Raghav Chetan (Aayam Mehta), banished from Chittor for being a sleazy baba (the one rare occasion the film has contemporary significance), tells Khilji that he can be as celebrated a world conqueror as Alexander if he gets hold of Padmavati. Obsessed with making and rewriting history Khilji is enthralled at the prospect. Khilji attacks, struggles and then comes up with a stroke of genius. Chittor retaliates with one of its own courtesy Padmavati. Male chauvinism is at its peak when Padmavati arrives in Delhi only to be reprimanded by her husband for her daredevilry.
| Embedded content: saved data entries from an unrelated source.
Lemma txs_step_ext p h first txs f g fees us fees' f' : (forall o, f o = g o) ->
  txs_step p h first txs f fees us fees' f' -> txs_step p h first txs g fees us fees' f'.
Proof.
  intros E. inversion 1 as [? ? ? ? Ef|? tx txs' ? f1 ? u us' fee ? ? T]; subst.
  - constructor. intros o. by rewrite Ef.
  - econstructor; [|done|done]. inversion T as [? ? ? C|? coins ? ? ? ? Hm ? C]; subst; constructor; try done.
    + by eapply creates_ext.
    + by rewrite <- (map_ext _ _ E).
    + eapply creates_ext; [|exact C]. by apply without_ext.
Qed.

Lemma txs_step_ext_r p h first txs f fees us fees' f' g' : (forall o, g' o = f' o) ->
  txs_step p h first txs f fees us fees' f' -> txs_step p h first txs f fees us fees' g'.
Proof.
  intros E. induction 1 as [? ? ? ? Ef|]; [|by econstructor; eauto].
  constructor. intros o. by rewrite E, Ef.
Qed.

Lemma block_step_coinbase p block f r f' : block_step p block f r f' ->
  exists front txs, blk_transactions block = front :: txs /\ IsCoinbase front = true.
Proof.
  intros (Hne & T & _). destruct (blk_transactions block) as [|front txs]; [done|].
  exists front, txs. split; [done|]. inversion T as [|? ? ? ? ? ? ? ? ? ? ? S]; subst. by inversion S.
Qed.
End refinement.

(** ** Value *)

Definition coin_value (c : Coin) : Z := out_amount (coin_output c).

(** The money in a finite set of coins. *)
Definition supply (m : gmap OutPoint Coin) : Z := zsum (map coin_value (map_to_list m).*2).

Lemma supply_insert m o c : m !! o = None -> supply (<[o := c]> m) = coin_value c + supply m.
Proof.
  intros E. unfold supply. rewrite <- zsum_cons. apply zsum_perm.
  change (coin_value c :: map coin_value (map_to_list m).*2)
    with (map coin_value ((o, c) :: map_to_list m).*2).
  apply (fmap_Permutation coin_value), fmap_Permutation. by apply map_to_list_insert.
Qed.

Lemma supply_delete m o c : m !! o = Some c -> supply m = coin_value c + supply (delete o m).
Proof.
  intros E. rewrite <- (supply_insert (delete o m) o c) by apply lookup_delete_eq. by rewrite insert_delete_id.
Qed.

Lemma supply_empty : supply ∅ = 0.
Proof. unfold supply. by rewrite map_to_list_empty. Qed.

(** A view whose coins are exactly those of a finite map. *)
Definition represents {V} `{CoinsView V} (m : gmap OutPoint Coin) (v : V) : Prop :=
  forall o, GetCoin v o = m !! o.

Section value.
Context `{SH : Sha256Impl} `{SB : Signature.SignatureBackends} {V : Type} `{CoinsView V} `{!LawfulView V}.
Implicit Types (b : CoinsCache (CoinsCache V)).

Lemma spend_inputs_value inputs : forall b collected all b' m,
  spend_inputs inputs b collected = Ok (all, b') -> represents m b ->
  exists cs m', all = collected ++ cs /\ represents m' b' /\
    supply m = zsum (map coin_value cs) + supply m'.
Proof.
  induction inputs as [|i inputs IH]; intros b collected all b' m; cbn [spend_inputs].
  { intros [= <- <-] R. exists [], m. rewrite app_nil_r. split_and!; done || (cbn; lia). }
  destruct (SpendCoin (in_outpoint i) b) as [x b1] eqn:S. apply SpendCoin_spec in S as [Ex U].
  destruct x as [c|]; [|done]. intros E R. rewrite R in Ex. symmetry in Ex.
  destruct (IH _ _ _ _ (delete (in_outpoint i) m) E) as (cs & m' & -> & R' & Es).
  { intros o. rewrite U. unfold upd. destruct (decide (o = in_outpoint i)) as [->|].
    - by rewrite lookup_delete_eq.
    - by rewrite lookup_delete_ne, R. }
  exists (c :: cs), m'. rewrite <- app_assoc. split_and!; [done|done|].
  rewrite (supply_delete m _ c Ex), Es. cbn [map]. rewrite zsum_cons. lia.
Qed.

Lemma add_outputs_value txid h cb outputs : forall i b b' m,
  add_outputs txid h cb i outputs b = Ok b' -> represents m b ->
  Forall (fun a => 0 <= a) (map out_amount outputs) ->
  exists m', represents m' b' /\ supply m' <= supply m + zsum (map out_amount outputs).
Proof.
  induction outputs as [|out outputs IH]; intros i b b' m; cbn [add_outputs map].
  { intros [= <-] R _. exists m. split; [done|]. cbn. lia. }
  intros E R [Ha F]%Forall_cons. rewrite zsum_cons. destruct (IsStored out); cbn [negb] in E.
  - destruct (AddCoin _ _ b) as [[] b1] eqn:A; [|done]. apply AddCoin_true in A as [N U].
    rewrite R in N.
    destruct (IH _ _ _ (<[OutPointFor txid i := mkCoin out h cb]> m) E) as (m' & R' & B); [|done|].
    { intros o. rewrite U. unfold upd. destruct (decide (o = OutPointFor txid i)) as [->|].
      - by rewrite lookup_insert_eq.
      - by rewrite lookup_insert_ne, R. }
    exists m'. split; [done|]. rewrite supply_insert in B by done. unfold coin_value in B. cbn in B. lia.
  - destruct (IH _ _ _ m E R F) as (m' & R' & B). exists m'. split; [done|]. lia.
Qed.

Lemma amounts_nonneg amounts : Forall (fun a => IsValidAmount a = true) amounts ->
  Forall (fun a => 0 <= a) amounts.
Proof. intros F. eapply Forall_impl; [exact F|]. intros a. rewrite IsValidAmount_spec. lia. Qed.

Lemma CheckTransactionInputs_fee tx coins h p fee :
  CheckTransactionInputs tx coins h p = Ok fee -> TransactionFee tx coins = Ok fee.
Proof.
  unfold CheckTransactionInputs. destruct (IsCoinbase tx); [done|]. destruct (negb _); [done|].
  rewrite bind_Ok. intros (_ & _ & (f & Hf & (_ & _ & [= <-])%bind_Ok)%bind_Ok). done.
Qed.

(** A spend moves value; it adds none, and what it drops is its fee. *)
Lemma connect_spend_value p h tx st st' m :
  connect_tx p h false tx st = Ok st' -> represents m (st_batch st) ->
  exists m', represents m' (st_batch st') /\ supply m' + st_fees st' <= supply m + st_fees st.
Proof.
  unfold connect_tx. destruct (negb (Bool.eqb _ _)); [done|]. cbn [negb]. rewrite bind_Ok.
  intros (st1 & E1 & (b & A & [= <-])%bind_Ok) R.
  apply bind_Ok in E1 as ([coins b1] & S & (fee & Hfee%CheckTransactionInputs_fee & E1)%bind_Ok).
  destruct (Overflow.TryAccumulate _ _ _) as [ok fees] eqn:Acc.
  destruct ok; cbn [negb orb] in E1; [|done]. destruct (negb _); [done|]. injection E1 as <-.
  apply Overflow.TryAccumulate_true in Acc as [-> _]. cbn [st_batch st_fees] in *.
  destruct (spend_inputs_value _ _ _ _ _ _ S R) as (cs & m1 & Ecs & R1 & Es). cbn in Ecs. subst coins.
  apply TransactionFee_Ok in Hfee as (_ & _ & _ & [Fo _] & Ef & _).
  destruct (add_outputs_value _ _ _ _ _ _ _ _ A R1 (amounts_nonneg _ Fo)) as (m' & R' & B).
  exists m'. split; [done|]. unfold spent_amounts in Ef.
  change (map (fun c => out_amount (coin_output c)) cs) with (map coin_value cs) in Ef. lia.
Qed.

Lemma connect_loop_value p h txs : forall st st' m,
  connect_loop p h false txs st = Ok st' -> represents m (st_batch st) ->
  exists m', represents m' (st_batch st') /\ supply m' + st_fees st' <= supply m + st_fees st.
Proof.
  induction txs as [|tx txs IH]; intros st st' m; cbn [connect_loop].
  { intros [= <-] R. exists m. split; [done|lia]. }
  rewrite bind_Ok. intros (st1 & T & L) R.
  destruct (connect_spend_value _ _ _ _ _ _ T R) as (m1 & R1 & B1).
  destruct (IH _ _ _ L R1) as (m2 & R2 & B2). exists m2. split; [done|lia].
Qed.

Lemma connect_coinbase_value p h tx (coins : CoinsCache V) st m :
  connect_tx p h true tx (mkState (Over coins) [] 0) = Ok st -> represents m coins ->
  Forall (fun a => IsValidAmount a = true) (map out_amount (tx_outputs tx)) ->
  exists m', represents m' (st_batch st) /\ st_fees st = 0 /\
    supply m' <= supply m + zsum (map out_amount (tx_outputs tx)).
Proof.
  unfold connect_tx. destruct (negb (Bool.eqb _ _)); [done|]. cbn [negb]. rewrite bind_Ok.
  intros (st1 & [= <-] & (b & A & [= <-])%bind_Ok) R F. cbn [st_batch st_fees] in *.
  destruct (add_outputs_value _ _ _ _ _ _ _ m A) as (m' & R' & B).
  - intros o. rewrite (Over_same coins). apply R.
  - by apply amounts_nonneg.
  - by exists m'.
Qed.

Lemma ConnectBlock_value block (coins coins' : CoinsCache V) p r m :
  Issuance.sane (issuance p) -> Issuance.initial_reward (issuance p) <= MAX_MONEY ->
  0 <= hdr_height (blk_header block) ->
  ConnectBlock block coins p = (Ok r, coins') -> represents m coins ->
  exists m', represents m' coins' /\
    supply m' <= supply m + Issuance.BlockReward (hdr_height (blk_header block)) (issuance p).
Proof.
  intros Hs Hi Hh C R.
  apply ConnectBlock_Ok in C as (front & txs & st1 & st & Et & _ & T & L & A & _ & S).
  apply CheckCoinbaseAmount_Ok in A as (cb & txs' & Et' & _ & _ & [F _] & B); try done.
  rewrite Et in Et'. injection Et' as <- <-.
  destruct (connect_coinbase_value _ _ _ _ _ m T R F) as (m1 & R1 & F0 & B1).
  destruct (connect_loop_value _ _ _ _ _ m1 L R1) as (m2 & R2 & B2).
  exists m2. split; [|lia]. intros o. rewrite (S o). apply R2.
Qed.

(** ** Chains *)

(** Connecting blocks one after another, as long as each is accepted. *)
Fixpoint connect_chain (p : ChainParams) (blocks : list Block) (coins : CoinsCache V) : option (CoinsCache V) :=
  match blocks with
  | [] => Some coins
  | block :: blocks =>
      match ConnectBlock block coins p with
      | (Ok _, coins) => connect_chain p blocks coins
      | (Err _, _) => None
      end
  end.

Definition heights_from (h : nat) (blocks : list Block) : Prop :=
  map (fun blk => hdr_height (blk_header blk)) blocks = map Z.of_nat (seq h (length blocks)).

Lemma chain_value p blocks : Issuance.sane (issuance p) ->
  Issuance.initial_reward (issuance p) <= MAX_MONEY ->
  forall h (coins coins' : CoinsCache V) m, heights_from h blocks ->
  connect_chain p blocks coins = Some coins' -> represents m coins ->
  supply m <= Issuance.emitted h (issuance p) ->
  exists m', represents m' coins' /\ supply m' <= Issuance.emitted (h + length blocks) (issuance p).
Proof.
  intros Hs Hi. induction blocks as [|block blocks IH]; intros h coins coins' m Hh; cbn [connect_chain].
  { intros [= <-] R B. exists m. by rewrite Nat.add_0_r. }
  cbn [length seq map] in Hh. injection Hh as E0 Hh.
  destruct (ConnectBlock block coins p) as [[r|e] coins1] eqn:C; [|done]. intros E R B.
  destruct (ConnectBlock_value block coins coins1 p r m) as (m1 & R1 & B1); try done; [lia|].
  destruct (IH (S h) coins1 coins' m1 Hh E R1) as (m2 & R2 & B2).
  - cbn [Issuance.emitted]. rewrite E0 in B1. lia.
  - exists m2. split; [done|]. by replace (h + length (block :: blocks))%nat with (S h + length blocks)%nat
      by (simpl; lia).
Qed.
End value.

(** ** The undo record's codec *)

Definition TxUndo_ok (l : TxLimits) (u : TxUndo) : Prop :=
  Forall (Coin_ok (max_lock_program_size l)) (spent u) /\ zlen (spent u) <= max_inputs l.

Definition BlockUndo_ok (l : BlockLimits) (u : BlockUndo) : Prop :=
  Forall (TxUndo_ok (limits_tx l)) (undo_transactions u) /\
  zlen (undo_transactions u) <= max_transactions l.

#[global] Instance appends_TxUndo u : Appends (TxUndo_Serialize u).
Proof. change (Appends (write_vector Coin_Serialize (spent u))). apply _. Qed.

Lemma flat_TxUndo u : encode TxUndo_Serialize u = encode (write_vector Coin_Serialize) (spent u) ++ [].
Proof. symmetry. apply app_nil_r. Qed.

Lemma flat_BlockUndo u :
  encode BlockUndo_Serialize u = encode (write_vector TxUndo_Serialize) (undo_transactions u) ++ [].
Proof. symmetry. apply app_nil_r. Qed.

Lemma codec_TxUndo l : TxLimits_ok l ->
  Codec (encode TxUndo_Serialize) (TxUndo_Deserialize (max_inputs l) (max_lock_program_size l)) (TxUndo_ok l).
Proof.
  intros Hl. assert (Codec (encode (write_vector Coin_Serialize))
    (read_vector (max_inputs l) Coin_MIN_SERIALIZED_SIZE (Coin_Deserialize (max_lock_program_size l)))
    (fun xs => Forall (Coin_ok (max_lock_program_size l)) xs /\ zlen xs <= max_inputs l)).
  { eapply (codec_vector _ _ _ (Happ := appends_Coin)).
    - apply codec_Coin. unfold TxLimits_ok in Hl. naive_solver.
    - done.
    - unfold TxLimits_ok, u64 in Hl. naive_solver.
    - intros. apply Coin_min. }
  eapply codec_struct; [|exact flat_TxUndo]. field spent. struct_done.
Qed.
Gradually Malik Muhammad Jayasi's 1520 poem, Padmavat, plays out.
Ranveer Singh shines as the megalomaniacal, lustful, narcissistic and ruthless Sultan. Compared to the indecisive Rajputs, the Afghan-origin Sultan of Delhi is the life of the proceedings. Women to him are objects to be mistreated and territories to be conquered. Padmavati is his Kiran, a woman to be had at all costs. Singh uses the kohl-lined eyes and muscular body effectively to put on a showy act, one which with a few jarring notes, is full of engaging moments. There is fun in the terror here. In one memorable scene, he makes his irritation of seeing Ratan Singh clear with a well-timed grimace. In another, he swaps his thali with the Rajput in fear of being poisoned. This is an actor savouring each and every moment, fully aware that deranged and debauched characters like this don't come your way every day.
Giving Khilji good company in the crazy department is his devoted aide Malik Kafur (Jim Sarbh), rewarded with the best entry sequence in the film. Labelled by the enemies as his wife, Kafur's own unconditional love for the king here is juxtaposed well against Khilji's insatiable want for Padmavati. This, and not Ratan Singh, Padmavati and Khilji, is the most fascinating love triangle in the film. The relationship only reiterates the differences between love and desire. Bhansali keeps the homoerotic tension between the two minimal but it's effective in getting the point across. Sarbh's measured performance ensures this character doesn't become a caricature and its sentiments are considered.
Apart from celebrating the Rajput spirit on the battlefield, the film inadvertently also highlights the royalty's ability to change clothes at a swift pace. The creative liberties here come at the cost of continuity. Padmaavat like any another Bhansali film excels in the craft department, with Sudeep Chatterjee's gorgeous lenswork and Rimple and Harpreet Narula's costumes playing big role in adding to the visual splendour. The grand scale is tasteful and impressive, even visible in the battle sequences.
But Padmaavat is also one of Bhansali's weakest musical efforts. Barring the censored ghoomar song, none register. The picturisation of the unreleased songs lacks the Bhansali magic. The Malhari-like track on Khilji is present only to further degrade the character.
Politics is why Padmaavat suffered and it's the film's politics which is hugely problematic. Bhansali's glorified treatment of the archaic practice of jauhar - mass suicide by fire - is a disconcerting watch. All along the Karni Sena, self-appointed custodians of Rajput honour, have been worried about the repercussions the film will have on how their community is perceived and judged.
The vilification here is entirely of Khilji and his Muslim army. Boorish they may be but at least they are not dull, a feature that the power couple does have. And that's the real failure of Padmaavat. It's inability to evoke a sense of loss and empathy for its Romeo and Juliet. Khilji may not have got what he wanted but he ensures that history remembers him. By the end of Padmaavat, it's Khilji that you are thinking about. Because really in this day and age who thinks mass immolation is a victory.